■ Requirement: Return verbatim the run of lines that opens with the line holding "repeat (constructor; [split;" and closes with the last line of the records.

/---

(* ===== verification/DbClient.v ===== *)
(** * A client of the database (src/db.cc)

    [Put], [Delete], [Write] and [Get] as one client calls them: [WriteAwaiter], which hands
    a copy of the batch to [enqueueAsyncWriter], and the path through it when no other
    writer is there. *)

From stdpp Require Import relations.
From S2P Require Import Prelude Status Coding Crc32c WriteBatch Wal MemTable Io Db DbTheorems WriterQueue.

Section Client.
Context {L : Libc} {C : Cpu} {E : Type} `{!Io E}.

(** The database and its queue. *)
Record Client := mkClient { c_queue : Queue; c_world : World E }.

(** [Write]: [WriteAsync(batch).run()]. [None]: the writer was queued, and the answer is
    the writer thread's. *)
Definition DB_Write (c : Client) (b : WriteBatchT) : option (Client * StatusT) :=
  let writer := new_writer b (Some 0) in
  if await_ready (writer_batch writer) then Some (c, await_resume writer) else
  let '(q, inline) := enqueueLocked (c_queue c) 0 in
  if inline : bool then
    '(w, status) ← writeGroup (c_world c) [writer_batch writer];
    Some (mkClient (inlineDoneLocked q) w, status)
  else None.

Definition DB_Put (c : Client) (key value : bytes) : option (Client * StatusT) :=
  DB_Write c (WriteBatch.Put WriteBatch.new key value).

Definition DB_Delete (c : Client) (key : bytes) : option (Client * StatusT) :=
  DB_Write c (WriteBatch.Delete WriteBatch.new key).

Definition client_Get (c : Client) (key : bytes) : option (Result bytes) := DB_Get (w_db (c_world c)) key.

Inductive call := CallPut (key value : bytes) | CallDelete (key : bytes) | CallWrite (b : WriteBatchT).

Definition call_batch (o : call) : WriteBatchT :=
  match o with
  | CallPut k v => WriteBatch.Put WriteBatch.new k v
  | CallDelete k => WriteBatch.Delete WriteBatch.new k
  | CallWrite b => b
  end.

Definition do_call (c : Client) (o : call) : option (Client * StatusT) :=
  match o with
  | CallPut k v => DB_Put c k v
  | CallDelete k => DB_Delete c k
  | CallWrite b => DB_Write c b
  end.

Fixpoint do_calls (c : Client) (os : list call) : option (Client * list StatusT) :=
  match os with
  | [] => Some (c, [])
  | o :: os =>
      '(c, s) ← do_call c o;
      '(c, ss) ← do_calls c os;
      Some (c, s :: ss)
  end.

(** ** One call after the other *)

(** Nobody else is writing. *)
Definition idle (q : Queue) : Prop := writing_ q = false /\ writers_ q = [] /\ groupCommitArmed_ q = false.

Lemma do_call_batch c o : do_call c o = DB_Write c (call_batch o).
Proof. by destruct o. Qed.

Lemma Write_idle c b : idle (c_queue c) -> exists q, idle q /\
  DB_Write c b = if await_ready b then Some (c, Status.Ok)
    else '(w, s) ← writeGroup (c_world c) [b]; Some (mkClient q w, s).
Proof.
  intros (H1 & H2 & H3). unfold DB_Write, enqueueLocked. rewrite H1, H2, H3. cbn [negb andb bool_decide].
  eexists. split; [|cbn; reflexivity]. done.
Qed.

(** The groups the calls write: one of one batch for each batch that is not empty. *)
Definition call_groups (os : list call) : list (list WriteBatchT) :=
  (fun o => [call_batch o]) <$> filter (fun o => await_ready (call_batch o) = false) os.

(** The entries of the calls that were acknowledged. *)
Fixpoint acknowledged_calls (os : list call) (ss : list StatusT) : list Entry :=
  match os, ss with
  | o :: os, s :: ss => (if Status.ok s then entries_ (call_batch o) else []) ++ acknowledged_calls os ss
  | _, _ => []
  end.

Lemma do_calls_groups os : forall c w ss, idle (c_queue c) -> run_groups (c_world c) (call_groups os) = Some (w, ss) ->
  exists c' ss', do_calls c os = Some (c', ss') /\ c_world c' = w /\ length ss' = length os /\
    acknowledged_calls os ss' = acknowledged (call_groups os) ss.
Proof.
  induction os as [|o os IH]; intros c w ss Hidle Hrun; cbn [do_calls].
  { cbn in Hrun. simplify_eq. by exists c, []. }
  rewrite do_call_batch. destruct (Write_idle c (call_batch o) Hidle) as (q & Hq & ->).
  unfold call_groups in *. rewrite filter_cons in *. destruct (await_ready (call_batch o)) eqn:Hr.
  - rewrite decide_False in * by done. destruct (IH c w ss Hidle Hrun) as (c' & ss' & E1 & Hw & Hl & Ha).
    cbn [mbind option_bind]. rewrite E1. cbn [mbind option_bind]. eexists _, _. split; [done|]. split; [done|].
    split; [cbn; by rewrite Hl|]. cbn [acknowledged_calls Status.ok]. unfold await_ready in Hr.
    apply bool_decide_eq_true in Hr. rewrite Hr. done.
  - rewrite decide_True in * by done. cbn [fmap list_fmap run_groups] in Hrun.
    destruct (writeGroup (c_world c) [call_batch o]) as [[w1 s]|]; [|done]. cbn [mbind option_bind] in *.
    destruct (run_groups w1 _) as [[w2 ss2]|] eqn:E2; [|done]. cbn [mbind option_bind] in Hrun. simplify_eq.
    destruct (IH (mkClient q w1) w ss2 Hq E2) as (c' & ss' & E1 & Hw & Hl & Ha). rewrite E1. cbn [mbind option_bind].
    eexists _, _. split; [done|]. split; [done|]. split; [cbn; by rewrite Hl|].
    cbn [acknowledged_calls acknowledged fmap list_fmap]. rewrite Ha. unfold all_entries. cbn. by rewrite app_nil_r.
Qed.

(** *** The client's calls are executions of the threads *)

(** Nobody is between two sections, and [w] is the address the next writer gets. *)
Definition at_rest (s : QSys (World E)) (w : Z) : Prop :=
  idle (s_q s) /\ stopWriter_ (s_q s) = false /\ s_inline s = None /\ s_notifying s = 0%nat /\
  forall w', w <= w' -> s_heap s !! w' = None.

Lemma Write_simulated opts s w b c st : at_rest s w -> await_ready b = false ->
  DB_Write (mkClient (s_q s) (s_world s)) b = Some (c, st) ->
  exists s', rtc (wstep writeGroup opts) s s' /\ at_rest s' (w + 1) /\
    s_q s' = c_queue c /\ s_world s' = c_world c /\ s_written s' = s_written s ++ [mkDone false [w] st].
Proof.
  intros ((H1 & H2 & H3) & Hst & Hin & Hnot & Hheap) Hb. unfold DB_Write, enqueueLocked.
  cbn [c_queue c_world new_writer writer_batch]. rewrite Hb, H1, H2, H3. cbn [negb andb bool_decide].
  destruct (writeGroup (s_world s) [b]) as [[w' st']|] eqn:Hw; [|done]. intros [= <- <-].
  eexists. split; [|split].
  - eapply rtc_l; [right; eapply (EnqueueInline _ w b (Some 0)); [done|done|apply Hheap; lia|]|].
    { unfold enqueueLocked. by rewrite H1, H2, H3. }
    eapply rtc_l; [left; eapply InlineWrite; [done| |exact Hw]|].
    { cbn. by rewrite lookup_insert_eq. }
    eapply rtc_l; [left; by eapply Notify|]. apply rtc_refl.
  - unfold at_rest, idle. cbn. rewrite ?Hnot, ?H2, ?H3, ?Hst. repeat (split; [done|]). intros w'' Hlt.
    unfold set_status. rewrite lookup_insert_eq, !lookup_insert_ne by lia. apply Hheap. lia.
  - done.
Qed.

Lemma do_calls_simulated opts os : forall s w c ss, at_rest s w ->
  do_calls (mkClient (s_q s) (s_world s)) os = Some (c, ss) ->
  exists s', rtc (wstep writeGroup opts) s s' /\ s_q s' = c_queue c /\ s_world s' = c_world c.
Proof.
  induction os as [|o os IH]; intros s w c ss Hr Hc; cbn [do_calls] in Hc.
  { injection Hc as <- _. exists s. split; [apply rtc_refl|done]. }
  rewrite do_call_batch in Hc. destruct (DB_Write _ _) as [[c1 st]|] eqn:Hw; [|done]. cbn [mbind option_bind] in Hc.
  destruct (do_calls c1 os) as [[c2 ss2]|] eqn:Hd; [|done]. injection Hc as <- _.
  destruct (await_ready (call_batch o)) eqn:Hb.
  - unfold DB_Write in Hw. cbn [new_writer writer_batch] in Hw. rewrite Hb in Hw. injection Hw as <- _. by eapply IH.
  - destruct (Write_simulated opts s w _ c1 st Hr Hb Hw) as (s1 & Hs1 & Hr1 & Hq & Hwd & _).
    assert (c1 = mkClient (s_q s1) (s_world s1)) as Hc1 by (rewrite Hq, Hwd; by destruct c1). rewrite Hc1 in Hd.
    destruct (IH s1 (w + 1) c2 ss2 Hr1 Hd) as (s2 & Hs2 & ?). exists s2. split; [by etransitivity|done].
Qed.

Lemma do_calls_map `{!IoSpec E, !CpuSpec C} (io : E) os :
  io_inv io -> Forall group_ok (call_groups os) -> groups_bytes (call_groups os) < 2 ^ 62 ->
  groups_entries (call_groups os) + 1 < 2 ^ 64 ->
  exists c ss, do_calls (mkClient Queue_new (mkWorld io empty_file DBCore_new)) os = Some (c, ss) /\
    length ss = length os /\
    forall k, client_Get c k = Some (kv_get (fold_left kv_apply (acknowledged_calls os ss) ∅) k).
Proof.
  intros Hio Hg Hb He. destruct (run_from_new io _ Hio Hg Hb He) as (w & ss & imgs & ds & Hrun & _ & Hinv & Hack & _).
  destruct (do_calls_groups os (mkClient Queue_new (mkWorld io empty_file DBCore_new)) w ss) as (c & ss' & E1 & Hw & Hl & Ha);
    [done|done|].
  exists c, ss'. split; [done|]. split; [done|]. intros k. unfold client_Get.
  by rewrite Hw, Ha, (DB_Get_inv _ _ _ k Hinv), visible_replay, Hack.
Qed.

(** A client that has the database to itself sees a key-value map. Every call of
    [Put], [Delete] and [Write] returns a status (an empty batch is OK and writes
    nothing), and afterwards [Get] answers from the acknowledged calls, in order; the
    calls are one of the executions of the writer queue's threads, whatever the options. *)
Theorem client_sees_key_value_map `{!IoSpec E, !CpuSpec C} (io : E) os :
  io_inv io -> Forall group_ok (call_groups os) -> groups_bytes (call_groups os) < 2 ^ 62 ->
  groups_entries (call_groups os) + 1 < 2 ^ 64 ->
  exists c ss, do_calls (mkClient Queue_new (mkWorld io empty_file DBCore_new)) os = Some (c, ss) /\
    length ss = length os /\
    (forall k, client_Get c k = Some (kv_get (fold_left kv_apply (acknowledged_calls os ss) ∅) k)) /\
    forall opts, exists s, reachable writeGroup opts (mkWorld io empty_file DBCore_new) s /\
      s_q s = c_queue c /\ s_world s = c_world c.
Proof.
  intros Hio Hg Hb He. destruct (do_calls_map io os Hio Hg Hb He) as (c & ss & E1 & Hl & Hget).
  exists c, ss. do 3 (split; [done|]). intros opts.
  apply (do_calls_simulated opts os (QSys_new (mkWorld io empty_file DBCore_new)) 0 c ss); [|done].
  repeat (split; [done|]). intros w' _. apply lookup_empty.
Qed.

End Client.

#[local] Existing Instance reference_libc.
#[local] Existing Instance reference_cpu.

Definition sample_calls : list call :=
  [CallPut (str "a") (str "1"); CallWrite WriteBatch.new; CallPut (str "b") (str "2"); CallDelete (str "a")].

Lemma client_sees_key_value_map_witness :
  exists c ss, do_calls (mkClient Queue_new (mkWorld sample_io empty_file DBCore_new)) sample_calls = Some (c, ss) /\
    length ss = 4%nat /\
    forall k, client_Get c k = Some (kv_get (fold_left kv_apply (acknowledged_calls sample_calls ss) ∅) k).
Proof.
  destruct (client_sees_key_value_map sample_io sample_calls) as (c & ss & E & Hl & Hg & _);
    [..|exists c, ss; split; [exact E|]; split; [exact Hl|exact Hg]].
  - exact I.
  - change (call_groups sample_calls) with
      [[build_batch [BPut (str "a") (str "1")]]; [build_batch [BPut (str "b") (str "2")]]; [build_batch [BDelete (str "a")]]].
    repeat (constructor; [split; [repeat (constructor; [apply build_batch_wf|]); constructor|vm_compute; reflexivity]|]).
    constructor.
  - vm_compute. reflexivity.
  - vm_compute. reflexivity.
Defined.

\---

■ Response to this exercise:
    repeat (constructor; [split; [repeat (constructor; [apply build_batch_wf|]); constructor|vm_compute; reflexivity]|]).
    constructor.
  - vm_compute. reflexivity.
  - vm_compute. reflexivity.
Defined.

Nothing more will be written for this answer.